| EXERCISE PROMPT |
Once the line containing "receive buffer, the" has been written out, stop; until then, restate each line of the entries below word for word from the first.

| DATA |
(** * Verification of the STM32 sensor / Wi-Fi modem firmware

    Shallow embedding of [stm32_modul/Core/Src/main.c]: the AT command
    and response state machine that drives the modem, the interrupt-fed
    receive buffer, the sensor handlers with their packetizer, the
    connection and send orchestration, and the foreground loop.

    The C globals become the fields of a state record.  The fields are
    grouped by who writes them: the variables only the foreground code
    writes, the variables the interrupt handlers write too, and the
    hardware (tick counter, UART receiver, pins, sensor output
    registers) together with the script of future interrupts.  Every C
    function becomes a function on that state, under its own name.

    Time: the millisecond tick advances only inside [HAL_Delay], inside
    the busy-wait loops and between loop passes; on every tick the
    interrupts scheduled for it run to completion, which is how the
    non-reentrant handlers of the source interleave with the foreground
    code at tick granularity.  A blocking transmission or bus read
    takes no tick, so the bounds on elapsed ticks proved below are
    bounds on delay and polling.

    Undefined behaviour: the functions of the model are total, and the
    C of [Handle_Client_Request] is not: it adds an offset to a null
    pointer when a credential request lacks its password, and it
    writes past its arrays when a name is too long.
    [Handle_Client_Request_defined] says where the C is defined and the
    model is what it does; [main_loop_defined] says it of a run; the
    theorems about code that passes through the request handler are
    stated under them. *)

From Stdlib Require Import ZArith Lia String Ascii DecimalString.
From stdpp Require Import base list numbers.

Local Open Scope Z_scope.

(** ** Machine integers, bytes and C strings *)

Definition u8 (x : Z) : Z := x mod 256.
Definition u16 (x : Z) : Z := x mod 65536.
Definition u32 (x : Z) : Z := x mod 4294967296.

(** The bytes of a string literal (without the terminating NUL). *)
Definition str (s : string) : list Z :=
  List.map (fun c => Z.of_N (N_of_ascii c)) (list_ascii_of_string s).

Definition crlf : list Z := [13; 10].
Definition lf : list Z := [10].
Definition dq : list Z := [34].

(** A literal as it lies in memory: its bytes followed by NUL. *)
Definition lit (bytes : list Z) : list Z := bytes ++ [0].

(** [printf]'s [%d]. *)
Definition dec (n : Z) : list Z := str (NilZero.string_of_int (Z.to_int n)).

(** The C string that starts at the head of [mem]: the bytes before the
    first NUL. *)
Fixpoint c_str (mem : list Z) : list Z :=
  match mem with
  | [] => []
  | b :: rest => if b =? 0 then [] else b :: c_str rest
  end.

Definition strlen (mem : list Z) : Z := Z.of_nat (length (c_str mem)).

Fixpoint is_prefix (needle hay : list Z) : bool :=
  match needle, hay with
  | [], _ => true
  | _ :: _, [] => false
  | n :: ns, h :: hs => (n =? h) && is_prefix ns hs
  end.

Fixpoint find_sub (needle hay : list Z) {struct hay} : option nat :=
  if is_prefix needle hay then Some 0%nat
  else match hay with
       | [] => None
       | _ :: hs => option_map S (find_sub needle hs)
       end.

(** [strstr(mem, needle)]: the offset of the first occurrence of
    [needle] in the C string at [mem], [None] for a null result. *)
Definition strstr (mem needle : list Z) : option nat :=
  find_sub needle (c_str mem).

Definition found (mem needle : list Z) : bool :=
  match strstr mem needle with Some _ => true | None => false end.

(** [snprintf(buf, size, ...)] keeps at most [size - 1] characters. *)
Definition snprintf (size : Z) (text : list Z) : list Z :=
  lit (take (Z.to_nat (size - 1)) text).

(** ** Constants of the source *)

Definition TIMEOUT : Z := 0.
Definition SUCCESS : Z := 1.
Definition ERROR : Z := 2.
Definition WAITING : Z := 3.
Definition IDLE : Z := 4.
Definition SEND_REQUEST : Z := 5.

Definition AT_TEST : Z := 0.
Definition AT_SET_CONNECT_MODE : Z := 1.
Definition AT_SET_MAX_CONNECTIONS : Z := 2.
Definition AT_START_SERVER : Z := 3.
Definition AT_SEND_HTML_HEADER : Z := 4.
Definition AT_SEND_HTML : Z := 5.
Definition AT_SEND_CONNECT_REQUEST : Z := 6.

Definition HEADER_MAG : Z := 0xAAAB.
Definition HEADER_ACC : Z := 0xBBBB.
Definition HEADER_GYR : Z := 0xCCCC.
Definition BUFFER_SIZE : Z := 64.

Definition MODE_NONE : Z := 0.
Definition MODE_BINARY_UART : Z := 1.
Definition MODE_ASCII_UART : Z := 2.
Definition MODE_BINARY_CDC : Z := 3.
Definition MODE_ASCII_CDC : Z := 4.

Definition RX_BUFFER_SIZE : Z := 2048 * 4.

Definition GPIO_PIN_0 : Z := 1.
Definition GPIO_PIN_1 : Z := 2.
Definition GPIO_PIN_2 : Z := 4.
Definition GPIO_PIN_4 : Z := 16.

(** ** What the firmware does to the outside world *)

Inductive event : Type :=
  | UartTx (data : list Z)            (* HAL_UART_Transmit(&huart2, ...) *)
  | CdcTx (data : list Z)             (* CDC_Transmit_FS(...) *)
  | I2cRead (device reg len : Z)      (* HAL_I2C_Mem_Read(&hi2c1, ...) *)
  | SpiRead (reg len : Z).            (* spi1_beriRegistre(...) *)

(** ** Interrupt sources *)

Inductive irq : Type :=
  | IrqRx (b : Z)                     (* the UART received a byte *)
  | IrqButton (level : bool)          (* edge on PA0, new pin level *)
  | IrqMag (x y z : Z)                (* magnetometer sample ready *)
  | IrqAcc (x y z : Z)                (* accelerometer sample ready *)
  | IrqGyr (x y z : Z).               (* gyroscope sample ready *)

(** ** The state *)

(** Globals written by the foreground code only (the two [static]
    locals named [last_send_time] included), and the trace of what was
    sent so far, newest event first. *)
Record Foreground : Type := mkForeground {
  packet_number : Z;
  transmission_mode : Z;
  setup_stage : Z;
  response_status : Z;
  has_response_changed : Z;
  tick_when_sent : Z;
  is_client_connected : Z;
  was_client_connected : Z;
  is_client_requesting_page : Z;
  was_client_requesting_page : Z;
  connection_established : Z;
  receiving_data : Z;
  ascii_last_send_time : Z;      (* static in Transmit_Data_ASCII *)
  server_last_send_time : Z;     (* static in Send_Data_To_Server *)
  out : list event
}.

(** Globals the interrupt handlers write. *)
Record Shared : Type := mkShared {
  data_ready_mag : Z;
  data_ready_acc : Z;
  data_ready_gyr : Z;
  rx_buffer : list Z;
  rx_index : Z;
  button_press_start : Z;
  button_pressed : Z;
  button_action_pending : Z;
  button_action_type : Z
}.

(** The hardware and the environment. *)
Record Hardware : Type := mkHardware {
  tick : Z;                          (* HAL_GetTick() *)
  rx_armed : option Z;               (* where HAL_UART_Receive_IT stores the next byte *)
  button_pin : bool;                 (* level of PA0 *)
  mag_regs : Z * Z * Z;
  acc_regs : Z * Z * Z;
  gyr_regs : Z * Z * Z;
  script : list (list irq)           (* interrupts of the coming ticks *)
}.

Record State : Type := mkState {
  fg :> Foreground;
  sh :> Shared;
  hw :> Hardware
}.

Definition on_fg (f : Foreground -> Foreground) (s : State) : State :=
  mkState (f (fg s)) (sh s) (hw s).
Definition on_sh (f : Shared -> Shared) (s : State) : State :=
  mkState (fg s) (f (sh s)) (hw s).
Definition on_hw (f : Hardware -> Hardware) (s : State) : State :=
  mkState (fg s) (sh s) (f (hw s)).

(** Assignment to one global. *)
Definition set_packet_number (v : Z) (s : State) : State :=
  on_fg (fun f => mkForeground v (transmission_mode f) (setup_stage f)
    (response_status f) (has_response_changed f) (tick_when_sent f)
    (is_client_connected f) (was_client_connected f)
    (is_client_requesting_page f) (was_client_requesting_page f)
    (connection_established f) (receiving_data f) (ascii_last_send_time f)
    (server_last_send_time f) (out f)) s.
Definition set_transmission_mode (v : Z) (s : State) : State :=
  on_fg (fun f => mkForeground (packet_number f) v (setup_stage f)
    (response_status f) (has_response_changed f) (tick_when_sent f)
    (is_client_connected f) (was_client_connected f)
    (is_client_requesting_page f) (was_client_requesting_page f)
    (connection_established f) (receiving_data f) (ascii_last_send_time f)
    (server_last_send_time f) (out f)) s.
Definition set_setup_stage (v : Z) (s : State) : State :=
  on_fg (fun f => mkForeground (packet_number f) (transmission_mode f) v
    (response_status f) (has_response_changed f) (tick_when_sent f)
    (is_client_connected f) (was_client_connected f)
    (is_client_requesting_page f) (was_client_requesting_page f)
    (connection_established f) (receiving_data f) (ascii_last_send_time f)
    (server_last_send_time f) (out f)) s.
Definition set_response_status (v : Z) (s : State) : State :=
  on_fg (fun f => mkForeground (packet_number f) (transmission_mode f)
    (setup_stage f) v (has_response_changed f) (tick_when_sent f)
    (is_client_connected f) (was_client_connected f)
    (is_client_requesting_page f) (was_client_requesting_page f)
    (connection_established f) (receiving_data f) (ascii_last_send_time f)
    (server_last_send_time f) (out f)) s.
Definition set_has_response_changed (v : Z) (s : State) : State :=
  on_fg (fun f => mkForeground (packet_number f) (transmission_mode f)
    (setup_stage f) (response_status f) v (tick_when_sent f)
    (is_client_connected f) (was_client_connected f)
    (is_client_requesting_page f) (was_client_requesting_page f)
    (connection_established f) (receiving_data f) (ascii_last_send_time f)
    (server_last_send_time f) (out f)) s.
Definition set_tick_when_sent (v : Z) (s : State) : State :=
  on_fg (fun f => mkForeground (packet_number f) (transmission_mode f)
    (setup_stage f) (response_status f) (has_response_changed f) v
    (is_client_connected f) (was_client_connected f)
    (is_client_requesting_page f) (was_client_requesting_page f)
    (connection_established f) (receiving_data f) (ascii_last_send_time f)
    (server_last_send_time f) (out f)) s.
Definition set_is_client_connected (v : Z) (s : State) : State :=
  on_fg (fun f => mkForeground (packet_number f) (transmission_mode f)
    (setup_stage f) (response_status f) (has_response_changed f)
    (tick_when_sent f) v (was_client_connected f) (is_client_requesting_page
    f) (was_client_requesting_page f) (connection_established f)
    (receiving_data f) (ascii_last_send_time f) (server_last_send_time f) (out
    f)) s.
Definition set_was_client_connected (v : Z) (s : State) : State :=
  on_fg (fun f => mkForeground (packet_number f) (transmission_mode f)
    (setup_stage f) (response_status f) (has_response_changed f)
    (tick_when_sent f) (is_client_connected f) v (is_client_requesting_page f)
    (was_client_requesting_page f) (connection_established f) (receiving_data
    f) (ascii_last_send_time f) (server_last_send_time f) (out f)) s.
Definition set_is_client_requesting_page (v : Z) (s : State) : State :=
  on_fg (fun f => mkForeground (packet_number f) (transmission_mode f)
    (setup_stage f) (response_status f) (has_response_changed f)
    (tick_when_sent f) (is_client_connected f) (was_client_connected f) v
    (was_client_requesting_page f) (connection_established f) (receiving_data
    f) (ascii_last_send_time f) (server_last_send_time f) (out f)) s.
Definition set_was_client_requesting_page (v : Z) (s : State) : State :=
  on_fg (fun f => mkForeground (packet_number f) (transmission_mode f)
    (setup_stage f) (response_status f) (has_response_changed f)
    (tick_when_sent f) (is_client_connected f) (was_client_connected f)
    (is_client_requesting_page f) v (connection_established f) (receiving_data
    f) (ascii_last_send_time f) (server_last_send_time f) (out f)) s.
Definition set_connection_established (v : Z) (s : State) : State :=
  on_fg (fun f => mkForeground (packet_number f) (transmission_mode f)
    (setup_stage f) (response_status f) (has_response_changed f)
    (tick_when_sent f) (is_client_connected f) (was_client_connected f)
    (is_client_requesting_page f) (was_client_requesting_page f) v
    (receiving_data f) (ascii_last_send_time f) (server_last_send_time f) (out
    f)) s.
Definition set_receiving_data (v : Z) (s : State) : State :=
  on_fg (fun f => mkForeground (packet_number f) (transmission_mode f)
    (setup_stage f) (response_status f) (has_response_changed f)
    (tick_when_sent f) (is_client_connected f) (was_client_connected f)
    (is_client_requesting_page f) (was_client_requesting_page f)
    (connection_established f) v (ascii_last_send_time f)
    (server_last_send_time f) (out f)) s.
Definition set_ascii_last_send_time (v : Z) (s : State) : State :=
  on_fg (fun f => mkForeground (packet_number f) (transmission_mode f)
    (setup_stage f) (response_status f) (has_response_changed f)
    (tick_when_sent f) (is_client_connected f) (was_client_connected f)
    (is_client_requesting_page f) (was_client_requesting_page f)
    (connection_established f) (receiving_data f) v (server_last_send_time f)
    (out f)) s.
Definition set_server_last_send_time (v : Z) (s : State) : State :=
  on_fg (fun f => mkForeground (packet_number f) (transmission_mode f)
    (setup_stage f) (response_status f) (has_response_changed f)
    (tick_when_sent f) (is_client_connected f) (was_client_connected f)
    (is_client_requesting_page f) (was_client_requesting_page f)
    (connection_established f) (receiving_data f) (ascii_last_send_time f) v
    (out f)) s.
Definition set_out (v : list event) (s : State) : State :=
  on_fg (fun f => mkForeground (packet_number f) (transmission_mode f)
    (setup_stage f) (response_status f) (has_response_changed f)
    (tick_when_sent f) (is_client_connected f) (was_client_connected f)
    (is_client_requesting_page f) (was_client_requesting_page f)
    (connection_established f) (receiving_data f) (ascii_last_send_time f)
    (server_last_send_time f) v) s.
(** * PfeifferMaxigauge: a shallow embedding of the serial handshake engine

    This development models [src/PfeifferMaxigauge.py]: the two-phase
    ACK/ENQ [query], the best-effort pressure decode of [read_sensor], and
    the channel mask encoding of [enable_sensor] / [disable_sensor].

    The VISA instrument is modelled by an explicit session state: the reply
    lines the device still has to send (already stripped of the read
    terminator "\r\n"), the trace of transport writes and reads, and the
    diagnostics emitted through [debug_stream] / [error_stream].  Python
    exceptions are the [Err] branch of a result type. *)

From Stdlib Require Import ZArith List Bool Lia.
From Stdlib Require Import Strings.String Strings.Ascii.
From Stdlib Require Import Floats.SpecFloat.
Import ListNotations.

Open Scope string_scope.

(** ** Python values and exceptions *)

(** The exceptions the modelled code can raise. [VisaIOError] is the
    transport timeout raised by pyvisa when no reply line arrives. *)
Inductive exn : Type :=
| IndexError
| ValueError
| VisaIOError.

Inductive result (A : Type) : Type :=
| Ok (a : A)
| Err (e : exn).
Arguments Ok {A} a.
Arguments Err {A} e.

(** A Python [float]: IEEE 754 binary64 (53 bits of precision, emax 1024). *)
Definition double : Type := spec_float.

(** [math.nan] *)
Definition nan : double := S754_nan.

Definition is_finite (x : double) : bool :=
  match x with
  | S754_zero _ | S754_finite _ _ _ => true
  | S754_infinity _ | S754_nan => false
  end.

(** ** Strings *)

Definition chr (n : nat) : string := String (ascii_of_nat n) EmptyString.

(** Protocol control characters (module constants of the source). *)
Definition ACK : string := chr 6.
Definition NAK : string := chr 21.
Definition ENQ : string := chr 5.
Definition ETX : string := chr 3.

(** Python's [needle in hay] for strings: substring test. *)
Fixpoint py_contains (needle hay : string) : bool :=
  prefix needle hay ||
  match hay with
  | EmptyString => false
  | String _ rest => py_contains needle rest
  end.

(** Python's [s.split(sep)] for a one-character separator: the pieces
    between separators, the empty string giving [[""]]. *)
Fixpoint py_split (sep : ascii) (s : string) : list string :=
  match s with
  | EmptyString => [EmptyString]
  | String c rest =>
      match py_split sep rest with
      | [] => [String c EmptyString]  (* unreachable: [py_split] is never empty *)
      | piece :: pieces =>
          if Ascii.eqb c sep then EmptyString :: piece :: pieces
          else String c piece :: pieces
      end
  end.

(** Python's [sep.join(items)]. *)
Definition py_join (sep : string) (items : list string) : string :=
  String.concat sep items.

(** Decimal digits of a natural number, most significant first. *)
Fixpoint digits_rev (fuel : nat) (n : N) : string :=
  match fuel with
  | O => EmptyString
  | S fuel' =>
      let d := N.modulo n 10 in
      let q := N.div n 10 in
      let c := String (ascii_of_N (48 + d)) EmptyString in
      if (q =? 0)%N then c else digits_rev fuel' q ++ c
  end.

Definition str_N (n : N) : string := digits_rev (N.to_nat (N.log2 n) + 1) n.

(** Python's [str(i)] for an integer. *)
Definition py_str (z : Z) : string :=
  match z with
  | Z0 => "0"
  | Zpos p => str_N (Npos p)
  | Zneg p => "-" ++ str_N (Npos p)
  end.

(** [f"{n:02X}"] for a character code below 256. *)
Definition hex_digit (n : N) : ascii :=
  if (n <? 10)%N then ascii_of_N (48 + n) else ascii_of_N (55 + n).

Definition hex2 (c : ascii) : string :=
  let n := N_of_ascii c in
  String (hex_digit (N.div n 16)) (String (hex_digit (N.modulo n 16)) EmptyString).

Fixpoint chars (s : string) : list ascii :=
  match s with
  | EmptyString => []
  | String c rest => c :: chars rest
  end.
(** X12. In every state the process reaches, the thread reference of a
    stored conversation is null or the printed id of a message, and the
    reply target computed from it, [parseInt(threadId || '0')], is 0 or
    that message id: never [NaN]. *)
Theorem reachable_threads_are_message_ids env w :
  reachable env w ->
  forall id c,
    fst (getConversation id w) = Returned (Some c) ->
    (Conversation.threadId c = None /\ thread_reply_target c = JS.Num 0) \/
    exists threadMessage,
      Conversation.threadId c = Some (JS.toString threadMessage) /\
      thread_reply_target c = JS.Num threadMessage.
Proof.
  intros Hr id c H. unfold getConversation, gets in H. simpl in H.
  injection H as H. apply Map_get_value in H.
  destruct (reachable_threads_printed env w Hr c H) as [E|[tm E]].
  - left. split; [exact E|]. unfold thread_reply_target. now rewrite E.
  - right. exists tm. split; [exact E|].
    unfold thread_reply_target. rewrite E. simpl.
    destruct (JS.toString tm =? "")%string eqn:Hempty.
    + apply String.eqb_eq in Hempty. now destruct (toString_nonempty tm).
    + apply parseInt_toString.
Qed.

Lemma reachable_threads_are_message_ids_witness :
  (Conversation.threadId Examples.alice_conversation = None /\
   thread_reply_target Examples.alice_conversation = JS.Num 0) \/
  exists threadMessage,
    Conversation.threadId Examples.alice_conversation
    = Some (JS.toString threadMessage) /\
    thread_reply_target Examples.alice_conversation = JS.Num threadMessage.
Proof.
  apply (reachable_threads_are_message_ids Examples.ok_env
           Runs.after_help_update
           (reach_update Examples.ok_env Runs.help_update _
              (reach_group Examples.ok_env "-100" initial_world
                 (reach_initial Examples.ok_env)))
           1 Examples.alice_conversation).
  vm_compute. reflexivity.
Defined.
(** * handoff: session capture, collection and bundle serialisation

    A shallow embedding of the core of the [handoff] tool
    (github.com/fakeyudi/handoff): the shell-history collector and its
    window filter, the Git and file-activity collectors, the stop command,
    and the renderer/parser pair for context bundles.

    Go strings are byte sequences and are modelled as [list ascii]; Go's
    [int] and [int64] are modelled as [Z] with the wrap-around written out
    where the code can reach it; a Go map is a stdpp [gmap]. *)

From stdpp Require Import gmap strings list.
From Stdlib Require Import ZArith Ascii String List Lia DecimalN DecimalPos Sorted.
From Stdlib Require DecimalFacts.
Import ListNotations.
(** * Index fund replication calculator: capped market-cap weights and share counts

    A shallow embedding of [main.py]: [calculate_weights_with_cap],
    [calculate_shares] and [replicate_index_fund], and the properties of the
    allocation pipeline proved about them.

    Modelling conventions.
    - Python [float] values are idealised as exact rationals ([Q]); the
      tolerances of the properties are therefore zero and equality of numbers
      is [Qeq] ([==]).
    - A Python [dict] is an association list in insertion order with unique
      keys: assigning to a key that is present replaces the value in place,
      assigning to a new key appends it.
    - [raise] is the [Raise] constructor of the [result] type; the statements
      of a function body are sequenced with the bind of that type. *)

From Stdlib Require Import QArith Qround Qminmax ZArith List String Bool Lia Lra Psatz.
From Stdlib Require Import Setoid Morphisms Permutation Sorted OrdersEx.
Import ListNotations.
Open Scope string_scope.
Open Scope list_scope.
Open Scope Q_scope.

(** ** Exceptions and results *)

(** The exceptions the functions can raise.  The four [ValueError]s are kept
    apart by constructor, each with the message it stands for. *)
Inductive error : Type :=
| TotalMarketCapZero                              (* ValueError("Total market cap is zero") *)
| InvestmentNotPositive                           (* ValueError("Investment amount must be positive") *)
| InvalidPrice (ticker : string) (price : Q)      (* ValueError(f"Invalid price for {ticker}: {price}") *)
| FundDataEmpty                                   (* ValueError("Fund data is empty") *)
| KeyError (key : string)
| ZeroDivisionError.

Definition is_ValueError (e : error) : bool :=
  match e with
  | TotalMarketCapZero | InvestmentNotPositive | InvalidPrice _ _ | FundDataEmpty => true
  | KeyError _ | ZeroDivisionError => false
  end.

Inductive result (A : Type) : Type :=
| Ok (a : A)
| Raise (e : error).
Arguments Ok {A} a.
Arguments Raise {A} e.

Definition bind {A B : Type} (c : result A) (k : A -> result B) : result B :=
  match c with
  | Ok a => k a
  | Raise e => Raise e
  end.

Notation "x <- c ;; k" := (bind c (fun x => k))
  (at level 61, c at next level, right associativity).
Notation "' p <- c ;; k" := (bind c (fun x => let 'p := x in k))
  (at level 61, p pattern, c at next level, right associativity).

Definition is_ok {A : Type} (r : result A) : bool :=
  match r with Ok _ => true | Raise _ => false end.

(** A [for] loop whose body can raise: the state is threaded from left to
    right and the first exception stops the loop. *)
Fixpoint for_each {S X : Type} (body : S -> X -> result S) (xs : list X) (s : S)
  : result S :=
  match xs with
  | [] => Ok s
  | x :: rest => s' <- body s x ;; for_each body rest s'
  end.

(** ** Numbers *)

(** [a < b] as a boolean. *)
Definition Qltb (a b : Q) : bool := negb (Qle_bool b a).

(** [int(x)]: truncation toward zero. *)
Definition int (x : Q) : Z := Z.quot (Qnum x) (Zpos (Qden x)).

(** [a / b] on floats raises [ZeroDivisionError] when [b] is zero. *)
Definition truediv (a b : Q) : result Q :=
  if Qeq_bool b 0 then Raise ZeroDivisionError else Ok (a / b).

(** [sum(xs)]: starts from 0 and adds from left to right. *)
Definition py_sum (xs : list Q) : Q := fold_left Qplus xs 0.

(** ** Dictionaries *)

Definition dict (V : Type) : Type := list (string * V).

Definition keys {V : Type} (d : dict V) : list string := map fst d.
Definition values {V : Type} (d : dict V) : list V := map snd d.

Fixpoint get {V : Type} (d : dict V) (k : string) : option V :=
  match d with
  | [] => None
  | (k', v) :: d' => if String.eqb k' k then Some v else get d' k
  end.

(** [d[k]] *)
Definition getitem {V : Type} (d : dict V) (k : string) : result V :=
  match get d k with
  | Some v => Ok v
  | None => Raise (KeyError k)
  end.

(** [d[k] = v] *)
Fixpoint setitem {V : Type} (d : dict V) (k : string) (v : V) : dict V :=
  match d with
  | [] => [(k, v)]
  | (k', v') :: d' =>
      if String.eqb k' k then (k', v) :: d' else (k', v') :: setitem d' k v
  end.

(** [{key(e): value(e) for e in xs}], added to [d0]: the entries are assigned
    from left to right, so a later entry with the same key overwrites the
    value of an earlier one and keeps its position. *)
Definition comprehension {E V : Type} (key : E -> string) (value : E -> V)
  (xs : list E) (d0 : dict V) : dict V :=
  fold_left (fun d e => setitem d (key e) (value e)) xs d0.

(** ** The data model *)

(** One record of the fund file: [{"ticker": ..., "market_cap": ..., "price": ...}]. *)
Record Equity : Type := mkEquity {
  ticker : string;
  market_cap : Q;
  price : Q
}.

(** ** calculate_weights_with_cap *)

(** [sum(equity["market_cap"] for equity in equities)] *)
Definition total_market_cap (equities : list Equity) : Q :=
  py_sum (map market_cap equities).

(** [{equity["ticker"]: equity["market_cap"] / total_market_cap for equity in equities}];
    the caller has checked that the total is not zero. *)
Definition initial_weights (equities : list Equity) (total : Q) : dict Q :=
  comprehension ticker (fun e => market_cap e / total) equities [].

(** Body of the first loop: the state is [(capped_weights, excess_weight)]. *)
Definition cap_step (cap_percentage : Q) (st : dict Q * Q) (item : string * Q)
  : dict Q * Q :=
  let '(capped_weights, excess_weight) := st in
  let '(tk, weight) := item in
  if Qltb cap_percentage weight
  then (setitem capped_weights tk cap_percentage,
        excess_weight + (weight - cap_percentage))
  else (setitem capped_weights tk weight, excess_weight).

(** The first loop, from [capped_weights = {}] and [excess_weight = 0.0]. *)
Definition apply_cap (initial : dict Q) (cap_percentage : Q) : dict Q * Q :=
  fold_left (cap_step cap_percentage) initial ([], 0).

(** [[ticker for ticker, weight in items if initial_weights[ticker] <= cap_percentage]] *)
Fixpoint non_capped_from (initial : dict Q) (cap_percentage : Q)
  (items : list (string * Q)) : result (list string) :=
  match items with
  | [] => Ok []
  | (tk, _) :: rest =>
      w <- getitem initial tk ;;
      tl <- non_capped_from initial cap_percentage rest ;;
      Ok (if Qle_bool w cap_percentage then tk :: tl else tl)
  end.

Definition non_capped_equities (initial : dict Q) (cap_percentage : Q)
  : result (list string) :=
  non_capped_from initial cap_percentage initial.

(** [sum(initial_weights[ticker] for ticker in non_capped_equities)] *)
Definition non_capped_total (initial : dict Q) (non_capped : list string)
  : result Q :=
  for_each (fun acc tk => w <- getitem initial tk ;; Ok (acc + w)) non_capped 0.

(** Body of the redistribution loop; the state is [capped_weights]. *)
Definition redistribute_step (initial : dict Q)
  (cap_percentage excess_weight total_non_capped : Q)
  (capped_weights : dict Q) (tk : string) : result (dict Q) :=
  w <- getitem initial tk ;;
  let redistribution_factor := w / total_non_capped in
  cur <- getitem capped_weights tk ;;
  let capped_weights := setitem capped_weights tk
                          (cur + excess_weight * redistribution_factor) in
  cur <- getitem capped_weights tk ;;
  Ok (setitem capped_weights tk (Qmin cur cap_percentage)).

| SOLUTION FOR THIS PROBLEM |
(** * Verification of the STM32 sensor / Wi-Fi modem firmware

    Shallow embedding of [stm32_modul/Core/Src/main.c]: the AT command
    and response state machine that drives the modem, the interrupt-fed
    receive buffer, the sensor handlers with their packetizer, the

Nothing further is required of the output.